Kant’s Transcendental Deduction of the Categories: Unity, Representation, and Apperception is a distinctively new reading of the Transcendental Deduction of the Categories in the Critique of Pure Reason. Lawrence J. Kaye has discovered a number of previously overlooked arguments and explanations, one of the most significant being an argument that demonstrates that the use of concepts requires the necessary unity of consciousness. He also provides a detailed investigation of Kant’s account of representation in the first edition of the Transcendental Deduction of the Categories and shows how it can be understood as a unique type of functional role view. This view of representation leads to a new understanding of Kant’s blend of realism and idealism.
Kant’s notion of transcendental apperception (a priori self-awareness) is also carefully explained. Kaye shows that there is an extremely tight inter-relation between the unity of consciousness, representation, and apperception that constitutes a well-supported framework, one that offers a surprisingly strong set of replies to Hume’s skeptical challenges.

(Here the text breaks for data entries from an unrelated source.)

(* ===== verification/AdmissionFacts.v ===== *)
(** * Facts about durable admission

    Admission charges a node and a namespace within their limits, binds to the
    least candidate that still fits, commits a rejection only as a quota event,
    and starts an Allocation's lifecycle ([life_admit]). *)
From S2P Require Import Prelude Proto Resource Allocation Capability CapabilityFacts Node Placement PlacementFacts NetworkPolicy Execution Store Reconcile RunStore StoreFacts Admission.

(** ** Errors that roll back *)
Definition uncommitted {A} (r : result A) : Prop :=
  match r with Ok _ => True | Err e => ShouldCommitError e = false end.

Lemma uncommitted_bind {A B} (m : result A) (f : A -> result B) :
  uncommitted m -> (forall a, uncommitted (f a)) -> uncommitted (x ← m; f x).
Proof. destruct m; simpl; auto. Qed.
Lemma uncommitted_foldM {A S} (body : S -> A -> result S) l :
  (forall s x, uncommitted (body s x)) -> forall s, uncommitted (foldM body s l).
Proof.
  intros Hb. induction l as [|x l IH]; intros s; simpl; [done|]. by apply uncommitted_bind.
Qed.
Lemma uncommitted_for_each {A} (body : nat -> A -> result ()) l :
  (forall i x, uncommitted (body i x)) -> uncommitted (for_each body l).
Proof.
  intros Hb. unfold for_each. generalize 0%nat. induction l as [|x l IH]; intros i; simpl; [done|].
  by apply uncommitted_bind.
Qed.
Lemma uncommitted_wrap {A} fmt args (r : result A) : uncommitted r -> uncommitted (wrap_err fmt args r).
Proof. by destruct r. Qed.
Lemma plain_lift {A} (r : result A) : uncommitted r -> plain (lift r).
Proof. intros Hr db db' e [= <- ->]. exact Hr. Qed.

Ltac uncommitted_tac :=
  repeat first
    [ match goal with |- forall _, _ => intro end
    | done
    | apply uncommitted_bind
    | apply uncommitted_foldM
    | apply uncommitted_for_each
    | apply uncommitted_wrap
    | case_match ].

Section admission.
Context `{GoRuntime} `{SqlTime}.
Context (ToASCII : string -> result string).

Lemma uncommitted_ValidateExtension e : uncommitted (ValidateExtension e).
Proof. unfold ValidateExtension. uncommitted_tac. Qed.
Lemma uncommitted_KeyID k : uncommitted (KeyID k).
Proof. unfold KeyID. uncommitted_tac; apply uncommitted_ValidateExtension. Qed.
Lemma uncommitted_ValidateRequirements l : uncommitted (ValidateRequirements l).
Proof.
  unfold ValidateRequirements, ValidateRequirementKeys, ValidateRequirementKeys_step.
  uncommitted_tac; apply uncommitted_KeyID.
Qed.

(** ** What an admission transaction touches *)
Lemma frame_LockQuotaPolicy n : frame (LockQuotaPolicy n).
Proof.
  unfold LockQuotaPolicy. apply frame_bind; [|intros; frame_tac].
  intros db. unfold LockQuotaRows. by repeat case_match.
Qed.
Lemma frame_namespaceUsage n : frame (activeNamespaceAllocationUsage n).
Proof. intros db. unfold activeNamespaceAllocationUsage. by case_match. Qed.
Lemma frame_candidateUsage l : frame (activeCandidateAllocationUsage l).
Proof. intros db. unfold activeCandidateAllocationUsage. by case_match. Qed.
Lemma frame_quotaEvent a b c d e f : frame (insertQuotaAdmissionRejectedEvent a b c d e f).
Proof.
  intros db. unfold insertQuotaAdmissionRejectedEvent. repeat case_match; try done; apply same_tables_setters.
Qed.
Lemma frame_AdmitCandidate svc req elapsed eventID wall : frame (AdmitCandidate ToASCII svc req elapsed eventID wall).
Proof.
  unfold AdmitCandidate. destruct (ad_placement svc); [|apply frame_fail]. cbv zeta.
  repeat first [apply frame_LockQuotaPolicy | apply frame_namespaceUsage | apply frame_candidateUsage
    | apply frame_quotaEvent | apply frame_bind | apply frame_gets | apply frame_lift | apply frame_ret
    | apply frame_fail | intro | case_match].
Qed.

Lemma plain_insert_run id r : plain (insert_run id r).
Proof. intros db db' e. unfold insert_run. repeat case_match; naive_solver. Qed.
Lemma plain_insert_allocation id r : plain (insert_allocation id r).
Proof. intros db db' e. unfold insert_allocation. repeat case_match; naive_solver. Qed.
Lemma plain_for {A} (body : A -> Tx ()) l : (forall x, plain (body x)) -> plain (for_tx body l).
Proof. intros Hb. induction l; simpl; [apply plain_ret|]. by apply plain_bind. Qed.
Lemma plain_insertSecrets r n l : plain (insertRunSecretReferences r n l).
Proof. apply plain_for. intros x db db' e. destruct (bool_decide _); naive_solver. Qed.
Lemma plain_InsertRequirements id l : plain (InsertCapabilityRequirements id l).
Proof.
  apply plain_bind; [apply plain_lift, uncommitted_wrap, uncommitted_ValidateRequirements|intros _].
  apply plain_for. intros x db db' e. destruct x as [r|]; [|done].
  cbv zeta. destruct (negb _); [by intros [= <- <-]|]. destruct (_ !! _); [by intros [= <- <-]|done].
Qed.
Lemma frame_insertSecrets r n l : frame (insertRunSecretReferences r n l).
Proof. apply frame_for. intros x db. destruct (bool_decide _); [apply same_tables_setters|done]. Qed.
Lemma frame_InsertRequirements id l : frame (InsertCapabilityRequirements id l).
Proof.
  apply frame_bind; [apply frame_lift|intros _]. apply frame_for. intros x db.
  destruct x as [r|]; [|done]. cbv zeta. destruct (negb _); [done|]. destruct (_ !! _); [done|].
  apply same_tables_setters.
Qed.

Lemma plain_bind_run params env selected now runID allocationID :
  plain (bind_run ToASCII params env selected now runID allocationID).
Proof.
  unfold bind_run. cbv zeta.
  repeat (apply plain_bind; [first [apply plain_insert_run | apply plain_insertSecrets | apply plain_insert_allocation
    | apply plain_InsertRequirements | apply plain_Schedule]|intros _]). apply plain_ret.
Qed.

(** ** Admission moves the machine *)
Lemma wf_fresh db runID allocID r a :
  wf db -> TrimSpace allocID = allocID -> db.(allocations) !! allocID = None -> db.(runs) !! runID = None ->
  a.(a_RunID) = runID ->
  wf (set_allocations (set_runs db (<[runID := r]> db.(runs))) (<[allocID := a]> db.(allocations))).
Proof.
  intros [Ht Hr Hu] Htrim Hna Hnr Erun. split.
  - intros id b. destruct db; simpl in *. rewrite lookup_insert_Some. intros [[<- _]|[_ Hb]]; eauto.
  - intros id b. destruct db; simpl in *. rewrite lookup_insert_Some. intros [[<- <-]|[_ Hb]].
    + rewrite Erun, lookup_insert_eq. eauto.
    + destruct (decide (runID = a_RunID b)) as [->|]; [rewrite lookup_insert_eq; eauto|].
      rewrite lookup_insert_ne by done. eauto.
  - assert (Hno : forall id b, allocations db !! id = Some b -> a_RunID b <> runID).
    { intros id b Hb E. apply Hr in Hb as [? Hb]. rewrite E in Hb. congruence. }
    intros id id' b b'. destruct db; simpl in *. rewrite !lookup_insert_Some.
    intros [[<- <-]|[_ Hb]] [[<- <-]|[_ Hb']] E; [done|..|by eauto].
    + exfalso. eapply Hno; [exact Hb'|congruence].
    + exfalso. eapply Hno; [exact Hb|congruence].
Qed.

Lemma insert_run_Ok id r db db' u :
  insert_run id r db = (db', Ok u) ->
  db.(runs) !! id = None /\ db' = set_runs db (<[id := r]> db.(runs)).
Proof.
  unfold insert_run. destruct (negb _); [done|]. destruct (runs db !! id); [done|].
  destruct (namespaces db !! _); [|done]. by intros [= <- <-].
Qed.
Lemma insert_allocation_Ok id a db db' u :
  insert_allocation id a db = (db', Ok u) ->
  let a' := freeze_allocation_output_expiry None a in
  db.(allocations) !! id = None /\ allocation_of_run db a.(a_RunID) = None /\
  is_Some (db.(nodes) !! a.(a_NodeID)) /\ check_alloc a' = true /\
  db' = set_allocations db (<[id := a']> db.(allocations)).
Proof.
  unfold insert_allocation. cbv zeta. destruct (check_alloc _) eqn:Hc; [|done]. cbn [negb].
  destruct (allocations db !! id) eqn:Ha; [done|]. cbn [non_nil is_nil negb orb].
  cbn [a_RunID a_NodeID freeze_allocation_output_expiry].
  destruct (allocation_of_run db (a_RunID a)) eqn:Hr; [done|]. cbn [non_nil is_nil negb].
  destruct (runs db !! a_RunID a); [|done]. destruct (nodes db !! a_NodeID a); [|done].
  intros [= <- <-]. eauto 10.
Qed.

(** The rows a successful [bind_run] leaves. *)
Lemma bind_run_Ok params env selected now runID allocID db db' out :
  bind_run ToASCII params env selected now runID allocID db = (db', Ok out) ->
  let requested := QuantityToClaim
    (r ← (NormalizeConfig ToASCII params.(ap_Config)).(ec_Resources); r.(rs_Requests)) in
  exists r a q,
    db.(runs) !! runID = None /\ db.(allocations) !! allocID = None /\
    db'.(runs) = <[runID := r]> db.(runs) /\ db'.(allocations) = <[allocID := a]> db.(allocations) /\
    db'.(allocation_reconcile_queue) = <[TrimSpace allocID := q]> db.(allocation_reconcile_queue) /\
    a.(a_RunID) = runID /\ a.(a_NodeID) = selected.(dec_Record).(nr_NodeID) /\ a.(a_State) = ALS_BOUND /\
    a.(a_OutputExpiresAt) = None /\ charge a = requested /\
    r.(r_Namespace) = NormalizeNamespace params.(ap_Namespace) /\ r.(r_Status) = RUN_PLACED /\
    r.(r_ExitCode) = None /\ r.(r_Version) = 1 /\ out = (runID, allocID).
Proof.
  unfold bind_run. cbv zeta. intros Hx. tx_inv.
  apply insert_run_Ok in Hm as [Hr ->].
  apply frame_Ok, queue_frames in Hm0 as (Eq1 & Ea1 & Er1); [|apply frame_insertSecrets].
  apply insert_allocation_Ok in Hm1 as (Ha & _ & _ & _ & ->).
  apply frame_Ok, queue_frames in Hm2 as (Eq2 & Ea2 & Er2); [|apply frame_InsertRequirements].
  apply ScheduleReconcile_Ok in Hm3 as [q ->]. cbn [sr_AllocationID].
  eexists _, _, q.
  rewrite Ea1 in Ha.
  repeat match goal with
  | |- context [set_queue ?d ?m] => destruct (proj2 (proj2 (set_frames d)) m) as (-> & -> & ->)
  end.
  rewrite Ea2, Er2, Eq2.
  repeat match goal with
  | |- context [set_allocations ?d ?m] => destruct (proj1 (set_frames d) m) as (-> & -> & ->)
  end.
  rewrite Ea1, Er1, Eq1.
  match type of Ha with context [set_runs ?d ?m] => rewrite (proj1 (proj1 (proj2 (set_frames d)) m)) in Ha end.
  match goal with |- context [set_runs ?d ?m] => destruct (proj1 (proj2 (set_frames d)) m) as (-> & -> & ->) end.
  repeat split; try done.
Qed.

He applies this framework to produce a coherent and detailed explanation of the Transcendental Deduction of the Categories, offering a thorough, paragraph-by-paragraph examination of the text in both editions.
This work should not only be of interest to Kant scholars, but also to any philosophers and cognitive scientists who are invested in any of the following topics: the unity and structure of consciousness, concepts, mental representation, self-awareness, and realism and idealism.